About that 'endless debate'..

The American Ireland Fund dinner in Washington last night proved an uncomfortable meal for some. The former (and future?) Presidential candidate Senator John McCain was scathing in his speech – “There is an endless debate about Sinn Fein and its ties to the IRA but what we all know for years is that there is no place in a democracy for a private army engaged in criminal activity.” – Sean O’Driscoll tried, but failed, to get an instant reaction from Gerry Adams and Rita O’Hare as they left. The Washington Post rounds up yesterday’s events and other quotes from the dinner guests.

Some quotes from John McCain’s speech via UTV’s report

“Anyone, Irish, American or British who desires and works for the success of peace, freedom and justice must denounce in the strongest possible terms not only the cowards who murdered Robert McCartney but the IRA itself and any political organisation that would associate with them,” he said.

Nor should they tolerate the veiled threat to the McCartney sisters or to anyone else with the courage and decency to speak the truth about the IRA.“[emphasis added]

Who could he mean?

In the Belfast Telegraph, Sean O’Driscoll also has a report on John McCain’s speech including some of the strongest comments to date from the US –

There is an endless debate about Sinn Fein and its ties to the IRA but what we all know for years is that there is no place in a democracy for a private army engaged in criminal activity. It is not enough for the Sinn Fein leadership to cut its ties to the IRA, the political leadership should call for the IRA to disarm, demobilise and disband once and for all,” he said, to loud applause from the over 2,000 guests at the black-tie event.

The Sinn Fein table remained motionless as Senator McCain said the IRA was hurting the very people it claimed to protect.

“Stealing from banks and slaying men on the streets to settle personal grievances are not the acts of freedom fighters, they are the work of a small minority trying to hold back the forces of history and democracy and they hurt the very people for whom they claim to fight,” he said. “Nobody can honestly claim today that the IRA are any better than an organised crime syndicate that steals and murders for its own members’ personal interests. There is nothing republican about the Irish Republican Army.”[emphasis added]

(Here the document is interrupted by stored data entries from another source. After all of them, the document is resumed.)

(** A finite float is [m * 2 ^ e] with [|m| < 2 ^ 53] and
    [-1074 <= e <= 971]; the sign of a zero is not tracked. *)
Inductive float : Type :=
| Ffin (m e : Z)
| Finf (negative : bool)
| Fnan.

(** The integer nearest to [n / d] ([0 <= n], [0 < d]), ties to even. *)
Definition rne_div (n d : Z) : Z :=
  let q := n / d in
  let r := n mod d in
  if (d <? 2 * r) || ((d =? 2 * r) && Z.odd q) then q + 1 else q.

(** The integer nearest to [a / (d * 2 ^ e)]. *)
Definition rne_scaled (a d e : Z) : Z :=
  if 0 <=? e then rne_div a (d * 2 ^ e) else rne_div (a * 2 ^ (- e)) d.

(** [a / d < 2 ^ s] *)
Definition scaled_ltb (a d s : Z) : bool :=
  if 0 <=? s then a <? d * 2 ^ s else a * 2 ^ (- s) <? d.

(** The binary64 number nearest to the rational [n / d] ([0 < d]), ties to
    even, subnormals included; an infinity when the result is out of
    range. *)
Definition round_binary64 (n d : Z) : float :=
  if n =? 0 then Ffin 0 0
  else
    let a := Z.abs n in
    let l := Z.log2 a - Z.log2 d in
    let e1 := Z.max (l - 52) (-1074) in
    let e := if scaled_ltb a d (e1 + 52) && (-1074 <? e1) then e1 - 1 else e1 in
    let m := rne_scaled a d e in
    let '(m, e) := if m =? 2 ^ 53 then (2 ^ 52, e + 1) else (m, e) in
    if 971 <? e then Finf (n <? 0) else Ffin (Z.sgn n * m) e.

(** The exact value of a finite float as a fraction. *)
Definition num (m e : Z) : Z := if 0 <=? e then m * 2 ^ e else m.
Definition den (e : Z) : Z := if 0 <=? e then 1 else 2 ^ (- e).

Definition is_zero (f : float) : bool :=
  match f with Ffin m _ => m =? 0 | _ => false end.

Definition negative (f : float) : bool :=
  match f with Ffin m _ => m <? 0 | Finf s => s | Fnan => false end.

Definition mul (a b : float) : float :=
  match a, b with
  | Fnan, _ | _, Fnan => Fnan
  | Ffin m1 e1, Ffin m2 e2 =>
      round_binary64 (num m1 e1 * num m2 e2) (den e1 * den e2)
  | _, _ =>
      if is_zero a || is_zero b then Fnan
      else Finf (xorb (negative a) (negative b))
  end.

Definition add (a b : float) : float :=
  match a, b with
  | Fnan, _ | _, Fnan => Fnan
  | Ffin m1 e1, Ffin m2 e2 =>
      round_binary64 (num m1 e1 * den e2 + num m2 e2 * den e1)
                     (den e1 * den e2)
  | Finf s1, Finf s2 => if Bool.eqb s1 s2 then Finf s1 else Fnan
  | Finf s, _ | _, Finf s => Finf s
  end.

Definition neg (a : float) : float :=
  match a with
  | Ffin m e => Ffin (- m) e
  | Finf s => Finf (negb s)
  | Fnan => Fnan
  end.

Definition sub (a b : float) : float := add a (neg b).

(** [float(n)] for a Python int: OverflowError when out of range. *)
Definition of_int (n : Z) : result float :=
  match round_binary64 n 1 with
  | Finf _ => Raise OverflowError
  | f => Ok f
  end.

(** [n / d] for Python ints ([d] positive): the correctly rounded quotient,
    OverflowError when out of range. *)
Definition int_truediv (n d : Z) : result float :=
  match round_binary64 n d with
  | Finf _ => Raise OverflowError
  | f => Ok f
  end.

If, as the Washington Post reports, the American Ireland Fund president, Kingsley Aikins, is correct and This dinner, has become an “interesting barometer” of Irish American relations. “America’s giving a hugely strong signal that this won’t go on, can’t be tolerated.”.. there may be an even bigger storm ahead if that signal is not heeded.

  • Alan McDonald

    Well, we’ve heard from Ted Kennedy and from John McCain in no uncertain terms. Has anyone seen/heard any comments from Hillary Clinton or from Chris Dodd who were also at the Ted Kennedy/McCartney sisters appearance yesterday?

  • lámh dearg

    Hey, there is a link to Slugger (this thread) on the GOOGLE news uk mainpage

    Way to go, Slugger

  • peteb

    Alan

    A different Kennedy quote blogged here.

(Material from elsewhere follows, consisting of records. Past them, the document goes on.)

Lemma drop_positions_none P i l :
  (∀ j, i ≤ j < i + length l → P j = false) → drop_positions P i l = l.
Proof.
  revert i. induction l as [|x l IH]; intros i H; simpl in *; [done|].
  rewrite (H i) by lia. rewrite (IH (S i)); [done|].
  intros j Hj. apply H. lia.
Qed.

Lemma drop_positions_all P i l :
  (∀ j, i ≤ j < i + length l → P j = true) → drop_positions P i l = [].
Proof.
  revert i. induction l as [|x l IH]; intros i H; simpl in *; [done|].
  rewrite (H i) by lia. apply IH. intros j Hj. apply H. lia.
Qed.

Lemma take_S_lookup l i x :
  l !! i = Some x → take (S i) l = take i l ++ [x].
Proof. intros H. by apply take_S_r. Qed.

Lemma last_take_lookup l i :
  0 < i → i ≤ length l → ∃ x, l !! (i - 1) = Some x ∧
    take i l = take (i - 1) l ++ [x].
Proof.
  intros H0 Hi. destruct (lookup_lt_is_Some_2 l (i - 1)) as [x Hx]; [lia|].
  exists x. split; [done|].
  replace i with (S (i - 1)) at 1 by lia. by apply take_S_lookup.
Qed.
End lists.

(** The list functions of the source that keep or drop items by a predicate. *)
Section filters.
Context {A : Type}.
Implicit Types (l : list A) (P : A → bool).

Lemma elem_of_List_filter P l x : x ∈ List.filter P l ↔ x ∈ l ∧ P x = true.
Proof. rewrite !list_elem_of_In. apply List.filter_In. Qed.

Lemma NoDup_List_filter P l : NoDup l → NoDup (List.filter P l).
Proof.
  induction 1 as [|x l Hx _ IH]; simpl; [constructor|]. destruct (P x); [|done].
  constructor; [|done]. intros [? _]%elem_of_List_filter. done.
Qed.

(** Dropping the one occurrence of an item. *)
Lemma filter_neq_length `{!EqDecision A} (n : A) l :
  NoDup l → n ∈ l →
  length (List.filter (λ m, negb (bool_decide (m = n))) l) = length l - 1.
Proof.
  induction 1 as [|m l Hm Hl IH]; intros Hin; [by apply elem_of_nil in Hin|]. simpl.
  apply elem_of_cons in Hin. case_bool_decide as Heq; simpl.
  - subst m. rewrite Nat.sub_0_r. clear IH Hin Hl.
    induction l as [|x l IH]; simpl; [done|]. apply not_elem_of_cons in Hm as [Hx Hm].
    rewrite bool_decide_eq_false_2 by done. simpl. by rewrite IH.
  - destruct Hin as [?|Hin]; [congruence|]. rewrite IH by done.
    destruct l; [by apply elem_of_nil in Hin|]. simpl. lia.
Qed.
End filters.

#[export] Hint Resolve NoDup_List_filter drop_positions_none drop_positions_all : js.
#[export] Hint Resolve NoDup_nil_2 NoDup_cons_2 : js.

(** A list is strictly increasing and starts at or above [i]. *)
Fixpoint increasing_from (i : nat) (l : list nat) : Prop :=
  match l with
  | [] => True
  | x :: l' => i ≤ x ∧ increasing_from (S x) l'
  end.

(** JavaScript's [a || d] on an optional natural number: [undefined] and [0]
    are both falsy. *)
Definition nat_or (a : option nat) (d : nat) : nat :=
  match a with
  | Some 0 | None => d
  | Some n => n
  end.

(** ** The longest prefix that satisfies a test, and the rest *)

Fixpoint drop_while {A} (p : A → bool) (l : list A) : list A :=
  match l with
  | [] => []
  | x :: l' => if p x then drop_while p l' else l
  end.

Fixpoint take_while {A} (p : A → bool) (l : list A) : list A :=
  match l with
  | [] => []
  | x :: l' => if p x then x :: take_while p l' else []
  end.

Lemma take_drop_while {A} (p : A → bool) l : take_while p l ++ drop_while p l = l.
Proof. induction l as [|x l IH]; simpl; [done|]. destruct (p x); simpl; congruence. Qed.

Lemma take_while_all {A} (p : A → bool) l : Forall (λ x, p x = true) (take_while p l).
Proof.
  induction l as [|x l IH]; simpl; [constructor|]. destruct (p x) eqn:?; by constructor.
Qed.

Lemma drop_while_head {A} (p : A → bool) l x : head (drop_while p l) = Some x → p x = false.
Proof.
  induction l as [|y l IH]; simpl; [done|]. destruct (p y) eqn:Hy; [done|].
  by intros [= <-].
Qed.

Lemma drop_while_none {A} (p : A → bool) l :
  (∀ x, head l = Some x → p x = false) → drop_while p l = l.
Proof. destruct l as [|x l]; simpl; [done|]. intros H. by rewrite (H x). Qed.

    and there’s a link to a clip of the news conference linked in this post.

  • Dave Ray

    Spotted the link on Google, well done sir.

  • Alan McDonald

    Pete,

    Thanks for the info. I followed the link to the video and saw the full coverage including Dodd and Clinton.

  • peteb

    Glad to be able to help, Alan.

    Just one point to note though, from the various quotes it would appear that the clip begins slightly after the start of that news conference.

  • Alan McDonald

    The Dodd and Clinton short speeches are at the end anyway. Also, in her speech, Hillary mentions that a Sinn Fein councillor’s son was murdered and the councillor’s family went to the PSNI for redress. Is this true?

  • peteb

    I can’t confirm that for you, Alan.. possibly someone else may have more info.

  • aquifer

    Hi America. Welcome to the mean streets of Belfast. How did you and Omar Ghaddafi both come to support a gang of Communist cop-killers?

    Did catholic Irish america want to re-run a war of independence back home after arriving to late for yours, or is the the Prods with the plum jobs that bugged them*?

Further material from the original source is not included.